## Problem to work on:
Take the records below and set them down exactly, so that every line matches the original.

## Data in this exercise:
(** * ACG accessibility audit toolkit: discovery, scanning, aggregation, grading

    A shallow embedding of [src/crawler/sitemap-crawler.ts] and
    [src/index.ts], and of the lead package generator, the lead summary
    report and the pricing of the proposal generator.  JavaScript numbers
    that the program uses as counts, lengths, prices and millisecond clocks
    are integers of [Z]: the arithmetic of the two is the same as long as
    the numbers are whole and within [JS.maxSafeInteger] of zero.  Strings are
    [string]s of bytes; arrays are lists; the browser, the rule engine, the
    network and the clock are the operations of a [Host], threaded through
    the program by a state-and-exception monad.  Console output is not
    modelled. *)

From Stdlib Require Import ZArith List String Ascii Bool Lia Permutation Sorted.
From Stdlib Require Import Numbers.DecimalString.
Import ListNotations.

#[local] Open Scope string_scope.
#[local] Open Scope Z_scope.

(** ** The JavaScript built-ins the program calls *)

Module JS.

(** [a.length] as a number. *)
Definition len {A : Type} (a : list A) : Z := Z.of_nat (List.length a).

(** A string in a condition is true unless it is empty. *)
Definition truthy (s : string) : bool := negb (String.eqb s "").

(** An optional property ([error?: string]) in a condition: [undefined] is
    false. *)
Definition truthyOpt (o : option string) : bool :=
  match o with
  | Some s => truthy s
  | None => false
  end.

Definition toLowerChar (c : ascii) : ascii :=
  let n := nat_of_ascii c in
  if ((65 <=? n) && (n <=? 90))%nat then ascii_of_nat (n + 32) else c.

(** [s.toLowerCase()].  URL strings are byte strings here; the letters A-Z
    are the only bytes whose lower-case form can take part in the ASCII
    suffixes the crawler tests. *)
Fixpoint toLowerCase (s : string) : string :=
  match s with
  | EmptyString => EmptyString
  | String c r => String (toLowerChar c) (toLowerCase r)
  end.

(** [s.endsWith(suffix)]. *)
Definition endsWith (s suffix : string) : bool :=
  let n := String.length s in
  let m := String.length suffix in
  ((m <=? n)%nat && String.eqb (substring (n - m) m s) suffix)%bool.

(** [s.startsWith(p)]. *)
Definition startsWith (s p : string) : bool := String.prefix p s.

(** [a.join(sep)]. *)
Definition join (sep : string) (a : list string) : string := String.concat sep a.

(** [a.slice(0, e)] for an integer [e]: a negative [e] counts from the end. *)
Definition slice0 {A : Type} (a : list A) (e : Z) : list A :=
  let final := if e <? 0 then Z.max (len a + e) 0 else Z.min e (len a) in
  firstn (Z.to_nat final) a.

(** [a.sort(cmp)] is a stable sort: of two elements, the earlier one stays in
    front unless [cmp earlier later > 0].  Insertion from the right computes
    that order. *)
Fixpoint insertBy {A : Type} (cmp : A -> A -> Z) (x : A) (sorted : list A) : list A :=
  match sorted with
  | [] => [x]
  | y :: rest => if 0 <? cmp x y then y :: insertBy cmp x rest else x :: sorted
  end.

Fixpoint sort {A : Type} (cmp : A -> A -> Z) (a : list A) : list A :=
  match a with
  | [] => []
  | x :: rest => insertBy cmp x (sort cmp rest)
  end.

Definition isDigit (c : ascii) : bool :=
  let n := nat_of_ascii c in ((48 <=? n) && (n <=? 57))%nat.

## Output below:
(** * ACG accessibility audit toolkit: discovery, scanning, aggregation, grading

    A shallow embedding of [src/crawler/sitemap-crawler.ts] and
    [src/index.ts], and of the lead package generator, the lead summary
    report and the pricing of the proposal generator.  JavaScript numbers
    that the program uses as counts, lengths, prices and millisecond clocks
    are integers of [Z]: the arithmetic of the two is the same as long as
    the numbers are whole and within [JS.maxSafeInteger] of zero.  Strings are
    [string]s of bytes; arrays are lists; the browser, the rule engine, the
    network and the clock are the operations of a [Host], threaded through
    the program by a state-and-exception monad.  Console output is not
    modelled. *)

From Stdlib Require Import ZArith List String Ascii Bool Lia Permutation Sorted.
From Stdlib Require Import Numbers.DecimalString.
Import ListNotations.

#[local] Open Scope string_scope.
#[local] Open Scope Z_scope.

(** ** The JavaScript built-ins the program calls *)

Module JS.

(** [a.length] as a number. *)
Definition len {A : Type} (a : list A) : Z := Z.of_nat (List.length a).

(** A string in a condition is true unless it is empty. *)
Definition truthy (s : string) : bool := negb (String.eqb s "").

(** An optional property ([error?: string]) in a condition: [undefined] is
    false. *)
Definition truthyOpt (o : option string) : bool :=
  match o with
  | Some s => truthy s
  | None => false
  end.

Definition toLowerChar (c : ascii) : ascii :=
  let n := nat_of_ascii c in
  if ((65 <=? n) && (n <=? 90))%nat then ascii_of_nat (n + 32) else c.

(** [s.toLowerCase()].  URL strings are byte strings here; the letters A-Z
    are the only bytes whose lower-case form can take part in the ASCII
    suffixes the crawler tests. *)
Fixpoint toLowerCase (s : string) : string :=
  match s with
  | EmptyString => EmptyString
  | String c r => String (toLowerChar c) (toLowerCase r)
  end.

(** [s.endsWith(suffix)]. *)
Definition endsWith (s suffix : string) : bool :=
  let n := String.length s in
  let m := String.length suffix in
  ((m <=? n)%nat && String.eqb (substring (n - m) m s) suffix)%bool.

(** [s.startsWith(p)]. *)
Definition startsWith (s p : string) : bool := String.prefix p s.

(** [a.join(sep)]. *)
Definition join (sep : string) (a : list string) : string := String.concat sep a.

(** [a.slice(0, e)] for an integer [e]: a negative [e] counts from the end. *)
Definition slice0 {A : Type} (a : list A) (e : Z) : list A :=
  let final := if e <? 0 then Z.max (len a + e) 0 else Z.min e (len a) in
  firstn (Z.to_nat final) a.

(** [a.sort(cmp)] is a stable sort: of two elements, the earlier one stays in
    front unless [cmp earlier later > 0].  Insertion from the right computes
    that order. *)
Fixpoint insertBy {A : Type} (cmp : A -> A -> Z) (x : A) (sorted : list A) : list A :=
  match sorted with
  | [] => [x]
  | y :: rest => if 0 <? cmp x y then y :: insertBy cmp x rest else x :: sorted
  end.

Fixpoint sort {A : Type} (cmp : A -> A -> Z) (a : list A) : list A :=
  match a with
  | [] => []
  | x :: rest => insertBy cmp x (sort cmp rest)
  end.

Definition isDigit (c : ascii) : bool :=
  let n := nat_of_ascii c in ((48 <=? n) && (n <=? 57))%nat.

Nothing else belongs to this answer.